Neben den in Mauthausen und seinen Nebenlagern inhaftierten Pfarrern ist aber auch an die zu denken, die in der Tötungsanstalt in Hartheim ermordet und damit auch zu Opfern des NS-Terrors auf dem Boden des heutigen Österreich wurden. Aus dem KZ Dachau wurden im Zuge der so genannten Invalidentransporte Häftlinge nach Hartheim gebracht und dort meist gleich nach der Ankunft durch Gas ermordet, darunter im Jahr 1942 die beiden Pfarrer Josef Cohen aus den Niederlanden und der in der Schweiz geborene Werner Sylten, der zuletzt in Berlin gewirkt hat.

„Anonyme Nummern werden wieder Menschen mit einmaliger Geschichte“

Um ihnen allen ein würdiges Gedenken geben zu können, müssen sie von anonymen Nummern wieder zu Menschen mit ihrer einmaligen Geschichte werden.
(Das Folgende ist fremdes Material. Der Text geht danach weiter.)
(** When a call is accepted.  The call succeeds, and saves, exactly when
    the task id is below the length and not below minus the length, the
    table has its name and duration columns, and the approach is planning,
    focus or fixed, or is iterative with an id that is not negative, or is
    breakdown with an id that is not negative and at least one subtask. *)
Theorem accepted_calls (task_id : Z) (approach : string) (params : Params)
        (df : TasksDF) :
  (exists saved, breakdown_task task_id approach params df = Success saved)
  <-> ((- Z.of_nat (List.length (rows df)) <= task_id
        < Z.of_nat (List.length (rows df)))%Z
       /\ has_Task (columns df) = true
       /\ has_Estimated_Time (columns df) = true
       /\ (approach = "planning" \/ approach = "focus" \/ approach = "fixed"
           \/ (approach = "iterative" /\ (0 <= task_id)%Z)
           \/ (approach = "breakdown" /\ (0 <= task_id)%Z
               /\ subtasks params <> []))%string).
Proof.
  rewrite dispatch.
  destruct (guarded_cases task_id df
              (fun task =>
                 if (approach =? "planning")%string
                 then planning task_id params df task
                 else if (approach =? "breakdown")%string
                 then breakdown task_id params df task
                 else if (approach =? "focus")%string
                 then focus task_id params df task
                 else if (approach =? "iterative")%string
                 then iterative task_id params df task
                 else if (approach =? "fixed")%string
                 then fixed task_id params df task
                 else Error 400 "Invalid approach"))
    as [[R ->] | [[R ->] | [[R [T ->]] | [[R [T [E ->]]] | [R [T [E [task [_ ->]]]]]]]]].
  - split; [intros [s H]; discriminate | lia].
  - split; [intros [s H]; discriminate | lia].
  - split; [intros [s H]; discriminate | intros [_ [H _]]; congruence].
  - split; [intros [s H]; discriminate | intros [_ [_ [H _]]]; congruence].
  - destruct (approach_succeeds task_id params df task)
      as [Pl [Fo [Fi [It Br]]]].
    destruct (String.eqb_spec approach "planning") as [->|N1].
    { split; [intros _; repeat split; auto; lia | intros _; exact Pl]. }
    destruct (String.eqb_spec approach "breakdown") as [->|N2].
    { rewrite Br. split.
      - intros [R' Hs]. repeat split; try lia; trivial.
        right. right. right. right. repeat split; try lia. exact Hs.
      - intros [_ [_ [_ [H|[H|[H|[[H _]|[_ [H0 Hs]]]]]]]]]; try discriminate.
        split; [lia | exact Hs]. }
    destruct (String.eqb_spec approach "focus") as [->|N3].
    { split; [intros _; repeat split; auto; lia | intros _; exact Fo]. }
    destruct (String.eqb_spec approach "iterative") as [->|N4].
    { rewrite It. split.
      - intros R'. repeat split; try lia; trivial.
        right. right. right. left. split; [reflexivity | lia].
      - intros [_ [_ [_ [H|[H|[H|[[_ H0]|[H _]]]]]]]]; try discriminate. lia. }
    destruct (String.eqb_spec approach "fixed") as [->|N5].
    { split; [intros _; repeat split; auto; lia | intros _; exact Fi]. }
    split; [intros [s H]; discriminate|].
    intros [_ [_ [_ [H|[H|[H|[[H _]|[H _]]]]]]]]; congruence.
Qed.

(** The error replies.  A call is answered 404 "Task not found" exactly
    when the id is at or above the length, 400 "No subtasks provided"
    exactly when a breakdown on a task that [iloc] finds comes without
    subtasks, 400 "Invalid approach" exactly when the approach is none of
    the five for such a task; there is no other error reply. *)
Theorem error_replies (task_id : Z) (approach : string) (params : Params)
        (df : TasksDF) (code : nat) (message : string) :
  breakdown_task task_id approach params df = Error code message
  <-> (code = 404%nat /\ message = "Task not found"%string
       /\ (Z.of_nat (List.length (rows df)) <= task_id)%Z)
      \/ (code = 400%nat
          /\ (- Z.of_nat (List.length (rows df)) <= task_id
              < Z.of_nat (List.length (rows df)))%Z
          /\ has_Task (columns df) = true
          /\ has_Estimated_Time (columns df) = true
          /\ ((message = "No subtasks provided"
               /\ approach = "breakdown" /\ subtasks params = [])
              \/ (message = "Invalid approach"
                  /\ approach <> "planning" /\ approach <> "breakdown"
                  /\ approach <> "focus" /\ approach <> "iterative"
                  /\ approach <> "fixed"))%string).
Proof.
  rewrite dispatch.
  destruct (guarded_cases task_id df
              (fun task =>
                 if (approach =? "planning")%string
                 then planning task_id params df task
                 else if (approach =? "breakdown")%string
                 then breakdown task_id params df task
                 else if (approach =? "focus")%string
                 then focus task_id params df task
                 else if (approach =? "iterative")%string
                 then iterative task_id params df task
                 else if (approach =? "fixed")%string
                 then fixed task_id params df task
                 else Error 400 "Invalid approach"))
    as [[R ->] | [[R ->] | [[R [T ->]] | [[R [T [E ->]]] | [R [T [E [task [_ ->]]]]]]]]].
  - split.
    + intros [= <- <-]. left. repeat split. exact R.
    + intros [[-> [-> _]] | [_ [R' _]]]; [reflexivity | lia].
  - split; [discriminate|].
    intros [[_ [_ R']] | [_ [R' _]]]; lia.
  - split; [discriminate|].
    intros [[_ [_ R']] | [_ [_ [H _]]]]; [lia | congruence].
  - split; [discriminate|].
    intros [[_ [_ R']] | [_ [_ [_ [H _]]]]]; [lia | congruence].
  - destruct (String.eqb_spec approach "planning") as [->|N1].
    { unfold planning. split; [discriminate|].
      intros [[_ [_ R']] | [_ [_ [_ [_ [[_ [H _]] | [_ [H _]]]]]]]];
        [lia | discriminate | congruence]. }
    destruct (String.eqb_spec approach "breakdown") as [->|N2].
    { unfold breakdown. destruct (subtasks params) as [|s0 l] eqn:Es.
      - split.
        + intros [= <- <-]. right. repeat split; trivial; try lia. left. auto.
        + intros [[_ [_ R']] | [-> [_ [_ [_ [[-> _] | [_ [_ [H _]]]]]]]]];
            [lia | reflexivity | congruence].
      - destruct (drop task_id (label_rows (rows df)));
          (split; [discriminate|]);
          intros [[_ [_ R']] | [_ [_ [_ [_ [[_ [_ H]] | [_ [_ [H _]]]]]]]]];
          try lia; congruence. }
    destruct (String.eqb_spec approach "focus") as [->|N3].
    { unfold focus. split; [discriminate|].
      intros [[_ [_ R']] | [_ [_ [_ [_ [[_ [H _]] | [_ [_ [_ [H _]]]]]]]]]];
        [lia | discriminate | congruence]. }
    destruct (String.eqb_spec approach "iterative") as [->|N4].
    { unfold iterative.
      destruct (drop task_id (label_rows (rows df)));
        (split; [discriminate|]);
        intros [[_ [_ R']] | [_ [_ [_ [_ [[_ [H _]] | [_ [_ [_ [_ [H _]]]]]]]]]]];
        try lia; try discriminate; congruence. }
    destruct (String.eqb_spec approach "fixed") as [->|N5].
    { unfold fixed. split; [discriminate|].
      intros [[_ [_ R']] | [_ [_ [_ [_ [[_ [H _]] | [_ [_ [_ [_ [_ H]]]]]]]]]]];
        [lia | discriminate | congruence]. }
    split.
    + intros [= <- <-]. right. repeat split; trivial; try lia.
      right. repeat split; assumption.
    + intros [[_ [_ R']] | [-> [_ [_ [_ [[_ [H _]] | [-> _]]]]]]];
        [lia | congruence | reflexivity].
Qed.

(** *** Planning and breakdown *)

Lemma length_remove_at {A : Type} (i : nat) (l : list A) :
  (i < List.length l)%nat ->
  List.length (remove_at i l) = (List.length l - 1)%nat.
Proof.
  intro H. unfold remove_at.
  rewrite length_app, length_firstn, length_skipn. lia.
Qed.
(** ** The modal screen *)

Ltac modal_handlers :=
  unfold Modal.step, Modal.run_callback, Modal.startAnalysis, Modal.stopAnalysis,
    Modal.toggleCameraFacing, Modal.clearHistory, Modal.captureFrame_resume,
    Modal.captureFrame_begin, Modal.disconnectWebSocket, Modal.onmessage,
    Modal.handleWebSocketMessage, Modal.onopen, Modal.onclose, Modal.onerror,
    Modal.connectWebSocket, Modal.setTimeout, Modal.setInterval,
    Modal.clearInterval, Modal.send, Modal.transmit in *.

Lemma modal_reachable_run (s : Modal.State) (es : list Modal.Event) :
  Modal.reachable s -> Modal.reachable (Modal.run s es).
Proof.
  revert s. induction es as [| e es IH]; intros s H; cbn.
  - exact H.
  - apply IH. now constructor.
Qed.

Lemma modal_step_history (s : Modal.State) (e : Modal.Event) :
  Modal.chatHistory (Modal.step s e) = Modal.chatHistory s \/
  Modal.chatHistory (Modal.step s e) = [] \/
  exists x, Modal.chatHistory (Modal.step s e) = slice_last 11 (Modal.chatHistory s) ++ [x].
Proof. destruct e; modal_handlers; split_matches; cbn; eauto. Qed.

Lemma modal_history_bounded (s : Modal.State) :
  Modal.reachable s -> (length (Modal.chatHistory s) <= 12)%nat.
Proof.
  induction 1 as [| s e _ IH].
  - cbn. lia.
  - destruct (modal_step_history s e) as [-> | [-> | [x ->]]].
    + exact IH.
    + cbn. lia.
    + apply window_push_length.
Qed.

Lemma modal_handle_history (data : Data) (time : string) (s : Modal.State) :
  Modal.chatHistory (Modal.handleWebSocketMessage data time s) =
  match Modal.entry (data, time) with
  | [] => Modal.chatHistory s
  | x :: _ => slice_last 11 (Modal.chatHistory s) ++ [x]
  end.
Proof.
  unfold Modal.handleWebSocketMessage, Modal.entry.
  destruct (Modal.switch (d_type data)); reflexivity.
Qed.

Lemma modal_entry_short (m : Data * string) : (length (Modal.entry m) <= 1)%nat.
Proof.
  destruct m as [data time]. unfold Modal.entry.
  destruct (Modal.switch (d_type data)); cbn; lia.
Qed.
Dazu wird eine Publikation erscheinen, in der in kurzen Biographien diese Zeugen des Evangeliums wieder ein Gesicht bekommen. In dieser Publikation wird die internationale Bedeutung des KZ Mauthausen ebenso dargestellt wie die Frage, ob es im KZ so etwas wie ein religiöses Leben im Verborgenen gegeben hat. Um diese Lebensgeschichten im Kontext sehen zu können, wird auch an die Einstellung der evangelischen Pfarrer in Österreich zum Nationalsozialismus erinnert und an die – wenigen – Reaktionen, die die siebenjährige Schreckensherrschaft des KZ Mauthausen auf das Leben der evangelischen Gemeinden und Einrichtungen in der Umgebung gefunden hat. Diese Publikation wird auf Deutsch und Englisch voraussichtlich im kommenden Herbst erscheinen.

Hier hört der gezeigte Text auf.